Dataset excerpts:
(** C7. A moved-from builder, and a builder that was executed with
    success, is refused by [execute] with StageMisuse and nothing is put on
    the wire.  After a successful execute, whatever calls are made, those
    that take effect are [bind] calls, and every [bind] with a valid name
    does; [execute] takes the builder again exactly when one did, and then,
    when the session answers, it returns a new result, with the builder's
    state and the new bindings in one more request on the wire.  A further
    execute that returns gives a result that is not the earlier one. *)
Theorem execute_single_shot (x x1 : Executable) (w w1 : World)
    (r : Result Reply) (cs : list Call) :
  execute x w = (Returned r, x1, w1) ->
  (forall y v, moved_from y = true -> execute y v = (Thrown StageMisuse, y, v))
  /\ moved_from (snd (Executable_move x)) = true
  /\ execute x1 w1 = (Thrown StageMisuse, x1, w1)
  /\ Forall (fun c => is_bind c = true) (fst (calls cs x1))
  /\ (fst (calls cs x1) = [] ->
        execute (snd (calls cs x1)) w1
        = (Thrown StageMisuse, snd (calls cs x1), w1))
  /\ (fst (fst (execute (snd (calls cs x1)) w1)) <> Thrown StageMisuse
      <-> fst (calls cs x1) <> [])
  /\ (forall r' x3 w3,
        execute (snd (calls cs x1)) w1 = (Returned r', x3, w3) ->
        fst (calls cs x1) <> []
        /\ (exists req, wire w3 = wire w1 ++ [req])
        /\ result_id r' <> result_id r)
  /\ (forall p v, In (CallBind p v) cs -> valid_param_name p = true ->
        In (CallBind p v) (fst (calls cs x1)))
  /\ (forall t1 rep,
        m_task x1 = Some t1 ->
        fst (calls cs x1) <> [] ->
        submit (encode (rebind (fst (calls cs x1)) (state t1))) = inr rep ->
        execute (snd (calls cs x1)) w1
        = (Returned (mkResult (length (wire w1)) rep),
           mkExecutable
             (Some (mkTask (rebind (fst (calls cs x1)) (state t1)) true false)),
           mkWorld
             (wire w1 ++ [encode (rebind (fst (calls cs x1)) (state t1))])
             (alive w1)))
  /\ (forall done p v (s : OpState),
        req_bindings (encode (rebind (done ++ [CallBind p v]) s)) !! p = Some v).
Proof.
  intros Hx.
  destruct (execute_validated _ _ _ _ _ Hx) as (t0 & Ht0 & Hval).
  apply execute_returned in Hx as (t & Ht & _ & -> & -> & Hid).
  assert (t0 = t) by congruence. subst t0.
  split.
  { intros y v Hy. apply execute_refused. unfold accepts, moved_from in *.
    destruct (m_task y); [discriminate | reflexivity]. }
  split; [reflexivity|].
  split; [apply execute_refused; reflexivity|].
  set (x1 := mkExecutable (Some (mkTask (state t) true false))).
  set (w1 := mkWorld (wire w ++ [encode (state t)]) (alive w)).
  destruct (calls_executed cs x1 _ eq_refl eq_refl)
    as [Hall (t' & Ht' & He' & Hr')].
  cbn [rebound] in Hr'.
  assert (Hacc : accepts (snd (calls cs x1))
                 = match fst (calls cs x1) with [] => false | _ => true end).
  { unfold accepts. rewrite Ht', He', Hr'.
    destruct (fst (calls cs x1)); reflexivity. }
  split; [exact Hall|].
  split.
  { intros Hnil. apply execute_refused. rewrite Hacc, Hnil. reflexivity. }
  split.
  { split.
    - intros Hne Hnil. apply Hne. rewrite execute_refused; [reflexivity|].
      rewrite Hacc, Hnil. reflexivity.
    - intros Hne. apply execute_taken. rewrite Hacc.
      destruct (fst (calls cs x1)); [congruence | reflexivity]. }
  destruct (calls_executed_state cs x1 _ eq_refl eq_refl)
    as [(t'' & Ht'' & Hstate) Hin].
  cbn [state] in Hstate.
  assert (t'' = t') by congruence. subst t''.
  split.
  { intros r' x3 w3 Hx3.
    apply execute_returned in Hx3 as (t3 & Ht3 & Hacc3 & -> & -> & Hid3).
    split.
    { rewrite Hacc in Hacc3. destruct (fst (calls cs x1)); [discriminate|].
      discriminate. }
    split; [eexists; reflexivity|].
    rewrite Hid, Hid3. subst w1. cbn [wire]. rewrite length_app. simpl. lia. }
  split; [exact Hin|].
  split; [|intros; apply rebind_last].
  intros t1 rep [= <-] Hne Hsub. cbn [state] in *.
  unfold Crud.execute. rewrite Ht', He', Hr'.
  destruct (fst (calls cs x1)) as [|c0 done] eqn:Hdone; [congruence|].
  cbn [andb negb]. rewrite Hstate.
  rewrite (validate_rebind w w1 (state t) (c0 :: done) eq_refl Hval).
  rewrite Hsub. reflexivity.
Qed.

End Values.

End CrudFacts.

Module Scenarios.
Import Core Sort Crud Sample.
Local Open Scope string_scope.
Local Open Scope crud_scope.

Lemma stage_order_sample :
  Hierarchy.run (Hierarchy.entry Hierarchy.Modify)
    [Hierarchy.m_set; Hierarchy.m_unset; Hierarchy.m_sort; Hierarchy.m_limit;
     Hierarchy.m_execute]
  = Some Hierarchy.Result.
Proof. reflexivity. Qed.

Lemma added_is_add12 : added = Some (Returned add12).
Proof. reflexivity. Qed.

Lemma empty_add_unrepresentable_witness :
  Reached placeholders value_placeholders submit users add12
  /\ Hierarchy.step Hierarchy.CollectionAddBase Hierarchy.m_execute = None.
Proof.
  assert (H : Reached placeholders value_placeholders submit users add12).
  { eapply reached_entry with (d := doc1) (rest := [doc2]); reflexivity. }
  split; [exact H|].
  exact (proj1 (proj2 (CrudFacts.empty_add_unrepresentable
                         placeholders value_placeholders submit users add12 H))).
Defined.

Lemma move_keeps_collection_witness :
  Reached placeholders value_placeholders submit users add12
  /\ add_coll (fst (CollectionAdd_move add12)) = add_coll add12.
Proof.
  assert (H : Reached placeholders value_placeholders submit users add12).
  { eapply reached_entry with (d := doc1) (rest := [doc2]); reflexivity. }
  split; [exact H|].
  exact (proj1 (CrudFacts.move_keeps_collection
                  placeholders value_placeholders submit users add12 add12 H)).
Defined.

Lemma last_write_wins_witness :
  live found = true
  /\ valid_param_name "x" = true
  /\ option_map op_limit
       (state_after (limit 10 ;;; limit 3) found)
     = Some (Some 3%N).
Proof.
  assert (H1 : live found = true) by reflexivity.
  assert (H2 : valid_param_name "x" = true) by reflexivity.
  split; [exact H1|]. split; [exact H2|].
  exact (proj1 (proj2 (proj1 (CrudFacts.last_write_wins
                                found 10 3 "x" (VInt 1) (VInt 2) H1 H2)))).
Defined.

What is needed:
In the entries above, find the line holding "exact (proj1 (CrudFacts.move_keeps_collection" and the line holding "assert (H2 : valid_param_name", then retype exactly those two lines and every line between them, and nothing else.

Answer space:
  exact (proj1 (CrudFacts.move_keeps_collection
                  placeholders value_placeholders submit users add12 add12 H)).
Defined.

Lemma last_write_wins_witness :
  live found = true
  /\ valid_param_name "x" = true
  /\ option_map op_limit
       (state_after (limit 10 ;;; limit 3) found)
     = Some (Some 3%N).
Proof.
  assert (H1 : live found = true) by reflexivity.
  assert (H2 : valid_param_name "x" = true) by reflexivity.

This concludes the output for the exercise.